Tax implications in Joint Products and by products: Joint products and by products inventories are assigned costs for income tax purposes, the tax director must study the proposed costing program and inform the producer whether it will be allowed.
It is a genuine problem for the tax director to decide whether or not a cost policy conforms closely enough to the accepted standards of the industry, or whether or not the alleged cost of a joint products and by products is reasonably related to the market values. So much depends upon the judgment of the tax director that one might justifiably claim that in joint products and by-product costing disputes, the tax director is virtually the enactor of the law. Of course, decisions may be appealed, but the higher tribunals find themselves beset by the same vague, general statute; and thus they, too, must rely almost entirely upon their own independent discretion and practically make the law.
Clearly, tax laws have not solved the problem of costing joint products and by products for the accountant and manufacturer. Tax officials find themselves in exactly the same predicament as any coke producer, oil refiner, or chemical manufacturer even though their immediate objective may be limited to collecting a proper tax.

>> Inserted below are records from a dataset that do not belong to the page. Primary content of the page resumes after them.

(** [try { published->Record; notPublished->Record } catch ...] *)
Definition recordBoth (k : locals) : outcome (list (gauge * Z) * list line) :=
  let sent := as_i64 (nSentPacketsInLastMinute k) in
  let notSent := as_i64 (nNotSentPacketsInLastMinute k) in
  let failed e := [Warn ("Failed to publish metrics because " +:+ what e)] in
  match record_ Propagated sent with
  | Undef => Undef
  | Throw e => Ok ([], failed e)
  | Ok _ =>
      match record_ Skipped notSent with
      | Undef => Undef
      | Throw e => Ok ([(Propagated, sent)], failed e)
      | Ok _ => Ok ([(Propagated, sent); (Skipped, notSent)], [])
      end
  end.

Definition sendMetrics (nowSeconds : Z) (k : locals) : outcome (locals * list line) :=
  if nextSendMetricTime k <=? nowSeconds then
    '(values, l) ← recordBoth k;
    Ok (mkLocals (lastLogTime k) (nowSeconds + 60) (nSentPackets k) (nNotSentPackets k) 0 0
          (recorded k ++ values)%list, l)
  else Ok (k, []).

(** One pass of [sendPacketsViaZeroMQ]. *)
Definition sendStep (nowMuSeconds : Z) (p : Process) (k : locals)
    : outcome (Process * locals * list line) :=
  let '(q, k, l1) := removeExcess (mQueue p) k in
  '(pub, q, k, l2) ← sendFirst (mPacketPublisher p) q k;
  let nowSeconds := us_to_s nowMuSeconds in
  '(k, l3) ← logPerformance (mLogPublishingPerformanceInterval p) nowSeconds k;
  '(k, l4) ← sendMetrics nowSeconds k;
  Ok (with_queue pub q p, k, l1 ++ l2 ++ l3 ++ l4)%list.

(** [handleMainThread], given the polls of [mInterrupted] until the first
    that is true. *)
Fixpoint handleMainThread (interrupted : list bool) (p : Process) : Process :=
  if mStopRequested p then stop p
  else
    match interrupted with
    | [] => p                               (* still waiting *)
    | b :: rest => if (b : bool) then stop (with_stop p) else handleMainThread rest p
    end.

(** [signalHandler] and [catchSignals]: the flag [mInterrupted], and the
    signals the handler is installed for. *)
Definition signalHandler (_ : Z) (_ : bool) : bool := true.
Definition catchSignals : list Z := [SIGINT; SIGTERM].

(** The provider of metrics that is set for the program: none, or one whose
    exporter serves at an address.  To make an exporter may fail: the library
    binds to the address. *)
Inductive metrics := NoProvider | Serving (url : string).
Context (exporter : string -> outcome unit).

Definition initializeMetrics (options : ProgramOptions) : outcome metrics :=
  exporter (prometheusURL options);; Ok (Serving (prometheusURL options)).
Definition cleanupMetrics (_ : metrics) : metrics := NoProvider.

(** [main]: the exit status, the process it leaves to be destroyed and the
    metrics.  The metrics are initialized outside of any [try]: an exception
    there leaves [main]. *)
Definition main `{StringAlgo} {T} `{PropertyTree T} (exists_file : string -> bool)
    (vm : outcome variables_map) (read_ini : string -> outcome T) (delivered : list (list Z))
    : outcome (Z * option Process * metrics) :=
  match parseCommandLineOptions exists_file vm with
  | Undef => Undef
  | Throw _ => Ok (1, None, NoProvider)
  | Ok (_, true) => Ok (0, None, NoProvider)
  | Ok (iniFile, false) =>
      let file := if exists_file iniFile then Some (read_ini iniFile) else None in
      match parseIniFile file with
      | Undef => Undef
      | Throw _ => Ok (1, None, NoProvider)
      | Ok programOptions =>
          provider ← initializeMetrics programOptions;
          match newProcess programOptions with
          | Undef => Undef
          | Throw _ => Ok (1, None, provider)
          | Ok process =>
              match start process with
              | Undef => Undef
              | Throw _ => Ok (1, None, cleanupMetrics provider)
              | Ok process =>
                  let interrupted := pollFlag catchSignals signalHandler delivered false in
                  Ok (0, Some (handleMainThread interrupted process), cleanupMetrics provider)
              end
          end
      end
  end.

(** Polled until it is true, the flag stops the publishing thread. *)
Lemma handleMainThread_stops interrupted p :
  mStopRequested p = false ->
  handleMainThread interrupted p =
    if existsb (fun b => b) interrupted then stop (with_stop p) else p.
Proof.
  intros N. induction interrupted as [|b rest IH]; simpl; rewrite N; [done|]. by destruct b.
Qed.

(** What [main] does with an exporter that cannot be made: the exception is
    not caught, and the program ends with it. *)
Lemma main_uncaught `{StringAlgo} {T} `{PropertyTree T} exists_file vm read_ini delivered
    iniFile o e :
  parseCommandLineOptions exists_file vm = Ok (iniFile, false) ->
  parseIniFile (if exists_file iniFile then Some (read_ini iniFile) else None) = Ok o ->
  exporter (prometheusURL o) = Throw e ->
  main (T:=T) exists_file vm read_ini delivered = Throw e.
Proof. intros E1 E2 E3. unfold main, initializeMetrics. by rewrite E1, E2, E3. Qed.

Ltac leaves_none := by try (intros [= <- <- <-]; split; [auto|intros ? [=]]).

(** With one that can, [main] ends with status 0 only with the publishing
    thread stopped by SIGINT or SIGTERM, or still waiting; the metrics are
    cleaned up except where the process could not be made. *)
Lemma main_status `{StringAlgo} {T} `{PropertyTree T} exists_file vm read_ini delivered c p m :
  (forall url, exporter url = Ok tt) ->
  main (T:=T) exists_file vm read_ini delivered = Ok (c, p, m) ->
  (c = 0 \/ c = 1) /\
  (forall q, p = Some q -> c = 0 /\ m = NoProvider /\ mPublisherThread q = negb (mStopRequested q) /\
     (mStopRequested q = true <->
      exists signals s, signals ∈ delivered /\ s ∈ signals /\ (s = SIGINT \/ s = SIGTERM))).
Proof.
  intros Hx. unfold main.
  destruct (parseCommandLineOptions exists_file vm) as [[iniFile [|]]|x|]; try leaves_none.
  destruct (parseIniFile (if exists_file iniFile then Some (read_ini iniFile) else None))
    as [o|x|]; try leaves_none.
  unfold initializeMetrics. rewrite Hx. simpl.
  destruct (newProcess o) as [q|x|] eqn:En; try leaves_none.
  destruct (start q) as [q'|x|] eqn:Es; try leaves_none.
  intros [= <- <- <-]. split; [by left|]. intros r [= <-]. do 2 (split; [done|]).
  assert (Qs : mStopRequested q' = false /\ mPublisherThread q' = true).
  { unfold start in Es. destruct (Client.start _) as [cl r].
    apply bind_ok in Es as ([] & _ & [= <-]). simpl.
    by apply bind_ok in En as (? & _ & (? & _ & [= <-])%bind_ok). }
  destruct Qs as [Q1 Q2]. rewrite handleMainThread_stops by done.
  pose proof (pollFlag_raised catchSignals signalHandler delivered (fun _ _ => eq_refl)) as P.
  destruct (existsb _ _); simpl; rewrite ?Q1, ?Q2; (split; [done|]).
  - split; [|done]. intros _. destruct (proj1 P eq_refl) as (l & s & ? & ? & C).
    exists l, s. do 2 (split; [done|]). unfold catchSignals in C. set_solver.
  - split; [done|]. intros (l & s & ? & ? & C). exfalso.
    assert (X : false = true) by (apply P; exists l, s; unfold catchSignals; set_solver). done.
Qed.
End process.
Arguments Process : clear implicits.

(** ** Interleavings of the SEEDLink reader and the publishing loop *)
Inductive event := EPacket (p : DataPacketImpl) | EPass (nowMuSeconds : Z).
Definition offered (es : list event) : list DataPacketImpl :=
  omap (fun e => match e with EPacket p => Some p | EPass _ => None end) es.

(** What [addPacketsFromAcquisitionCallback] asks of a packet. *)
Definition publishable (p : DataPacketImpl) : bool :=
  haveNetwork p && haveStation p && haveChannel p && haveSamplingRate p
  && (1 <=? getNumberOfSamples p).

(** The sum of the values recorded with a gauge. *)
Definition gaugeSum (g : gauge) (l : list (gauge * Z)) : Z :=
  foldr (fun x z => (if decide (x.1 = g) then x.2 else 0) + z) 0 l.

Lemma gaugeSum_app g l l' : gaugeSum g (l ++ l')%list = gaugeSum g l + gaugeSum g l'.
Proof.
  induction l as [|x l IH]; [done|].
  change (gaugeSum g ((x :: l) ++ l')%list) with
    ((if decide (x.1 = g) then x.2 else 0) + gaugeSum g (l ++ l')%list).
  change (gaugeSum g (x :: l)) with ((if decide (x.1 = g) then x.2 else 0) + gaugeSum g l).
  rewrite IH. lia.
Qed.

(** Congruence modulo the width of the counters. *)
Definition eqm64 (a b : Z) : Prop := a mod 2 ^ 64 = b mod 2 ^ 64.
#[export] Instance eqm64_equiv : Equivalence eqm64.
Proof. split; unfold eqm64; repeat intros ?; congruence. Qed.
#[export] Instance eqm64_add : Proper (eqm64 ==> eqm64 ==> eqm64) Z.add.
Proof.
  intros a b E c d F. unfold eqm64 in *.
  by rewrite (Zplus_mod a c), (Zplus_mod b d), E, F.
Qed.
Lemma eqm64_wrap z : eqm64 (wrap_u64 z) z.
Proof. unfold eqm64, wrap_u64. by rewrite Zmod_mod. Qed.
Lemma eqm64_i64 z : eqm64 (as_i64 z) z.
Proof. unfold eqm64, as_i64. rewrite Zminus_mod_idemp_l. f_equal. lia. Qed.
Lemma connection_closed root rs s :
  mDocumentRoot s = root -> mOutstanding s = [] -> mWritten s = answers root rs ->
  Forall (fun r => requestKeepAlive r = true) (removelast rs) ->
  connection_ok root rs (closeConnection s).
Proof.
  intros D O W F. unfold closeConnection. destruct (mSecure s); split; try done; simpl; rewrite O.
  - split; [by constructor|done].
  - split; [by constructor|done].
Qed.

Lemma connection_reading root rs s :
  mDocumentRoot s = root -> mOutstanding s = [] -> mWritten s = answers root rs ->
  Forall (fun r => requestKeepAlive r = true) rs ->
  connection_ok root rs (doRead s).
Proof. intros D O W F. split; [done|]. simpl. rewrite O. split; [by constructor|done]. Qed.

Lemma connection_step root rs c o rest s :
  connection_ok root rs s -> take_op c (mOutstanding s) = Some (o, rest) ->
  connection_ok root (rs ++ requests [c])%list (handler c o (with_outstanding rest s)).
Proof.
  intros (D & P & W) T.
  assert (mOutstanding s = [o] /\ rest = [] /\ completes c o = true) as (O & -> & C).
  { unfold take_op in T. destruct P; simpl in T; repeat case_match; by simplify_eq. }
  rewrite O in P. clear T.
  assert (N : forall rs', rs' = [] -> (rs ++ rs')%list = rs) by (intros rs' ->; apply app_nil_r).
  destruct c as [e b| |e|e r|e|e], o; try done; simpl handler;
    unfold onDetect, onDispatch, onHandshake, onRead, onWrite, onShutdown.
  - inversion P; subst. rewrite N by done. case_decide.
    + by eapply connection_ended.
    + split; [done|]. split; [constructor|done].
  - inversion P; subst. rewrite N by done. destruct secure.
    + split; [done|]. split; [constructor|done].
    + by apply connection_reading.
  - inversion P; subst. rewrite N by done. case_decide; [by eapply connection_ended|].
    by apply connection_reading.
  - inversion P as [| | |rs0 F B E0 X| | |]; subst. case_decide; [|case_decide].
    + subst e. rewrite N by done. apply connection_closed; try done. by apply Forall_removelast.
    + rewrite N by (destruct e; simpl; congruence).
      eapply connection_ended; try done. by apply Forall_removelast.
    + assert (e = Success) as -> by (destruct (decide (e = Success)); tauto).
      pose proof (handleRequest_keep (M:=M) enable_cors beast_version (mDocumentRoot s) r) as K.
      change (mDocumentRoot (with_outstanding [] s)) with (mDocumentRoot s).
      destruct (handleRequest _ _ (mDocumentRoot s) r) as [m l] eqn:E. simpl in K.
      split; [done|]. simpl. rewrite K, answers_app, W. split.
      * rewrite <- X. by constructor.
      * simpl. by rewrite E.
  - inversion P as [| | | |rs0 r F| |]; subst. rewrite N by done.
    case_decide; [|destruct (requestKeepAlive r) eqn:K; simpl].
    + eapply connection_ended; try done. by rewrite removelast_last.
    + apply connection_reading; try done. by apply Forall_app_2; [|apply Forall_singleton].
    + apply connection_closed; try done. by rewrite removelast_last.
  - inversion P; subst. rewrite N by done. case_decide; by eapply connection_ended.
Qed.
(* ===== verification/SanitizerThreads.v ===== *)
(** * The threads of the sanitizer, one memory access at a time

    Sanitizer takes a pass of a loop as one step.  Here [checkPackets] and
    [publishGoodPackets] of sanitizer/sanitizer.cpp are run by program
    counter: each test of the flag, each look at a queue, each change of a
    queue, each packet tested or sent is a step of its own, and the callback
    of the subscriber, the two threads and [stop] interleave between any two
    of them.  The abstract relay says what the three together promise; they
    refine it, the passes of Sanitizer are runs of one thread on its own, and
    once the flag is down both threads come to an end. *)
From Stdlib Require Import ZArith Ascii String SpecFloat Lia.
From stdpp Require Import base tactics list gmap strings pretty relations.
From S2P Require Import Prelude Float64 JsonLib Interfaces.
From S2P Require Import DataPacket PacketTests DuplicateTest Broadcast Sanitizer Schedules.

Open Scope string_scope.
Open Scope Z_scope.

(** ** The two threads *)

(** Where [checkPackets] is: at the head of the loop, at the test for an
    overfull queue, in the inner loop, before the warning, before
    [try_dequeue], with a packet to test, with a packet that passed, before
    the report, past the loop. *)
Inductive checkerPc :=
  | CWhile | CIf | CLoop (nDeleted : Z) | CPop (nDeleted : Z) | CWarn (nDeleted : Z)
  | CDequeue | CTest (packet : DataPacketImpl) | CEnqueue (packet : DataPacketImpl)
  | CReport | CDone.

(** Where [publishGoodPackets] is; [PSend] holds what [peek] points to. *)
Inductive publisherPc :=
  | PWhile | PIf | PLoop (nDeleted : Z) | PPop (nDeleted : Z) | PWarn (nDeleted : Z)
  | PPeek | PSend (packet : DataPacketImpl) | PRemove | PReport | PDone.

Section threads.
Context (env : ZmqEnv) {J V : Type} `{JsonLib J V}.
Context {C : Type} `{CircularBuffer C DataPacketHeader}.
Context {Q : Type} `{ReaderWriterQueue Q DataPacketImpl}.
Abbreviation process := (Process C Q).

Definition overfull (q : Q) : bool := MAX_QUEUE_SIZE <? size_approx q.

Definition checked (k : counters) : counters :=
  mkCounters (lastLogTime k) (nDone k + 1) (nNotDone k).
Definition unable (n : Z) (k : counters) : counters :=
  mkCounters (lastLogTime k) (nDone k) (nNotDone k + n).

The necessity of defining and interpreting accepted practices in a given industry proves, at least partially, that if the present tax law on joint products and by products costing with its implication that the market value method is desirable — is unfair or manifestly inaccurate and illogical, it can and will be changed if industry and the accounting profession can offer better reasons for the use of other procedures. Tax laws have not solved the problem of costing joint products and by products yet for the global accountant and product manufacturer. Legislative committee is thinking to overcome the problem soon.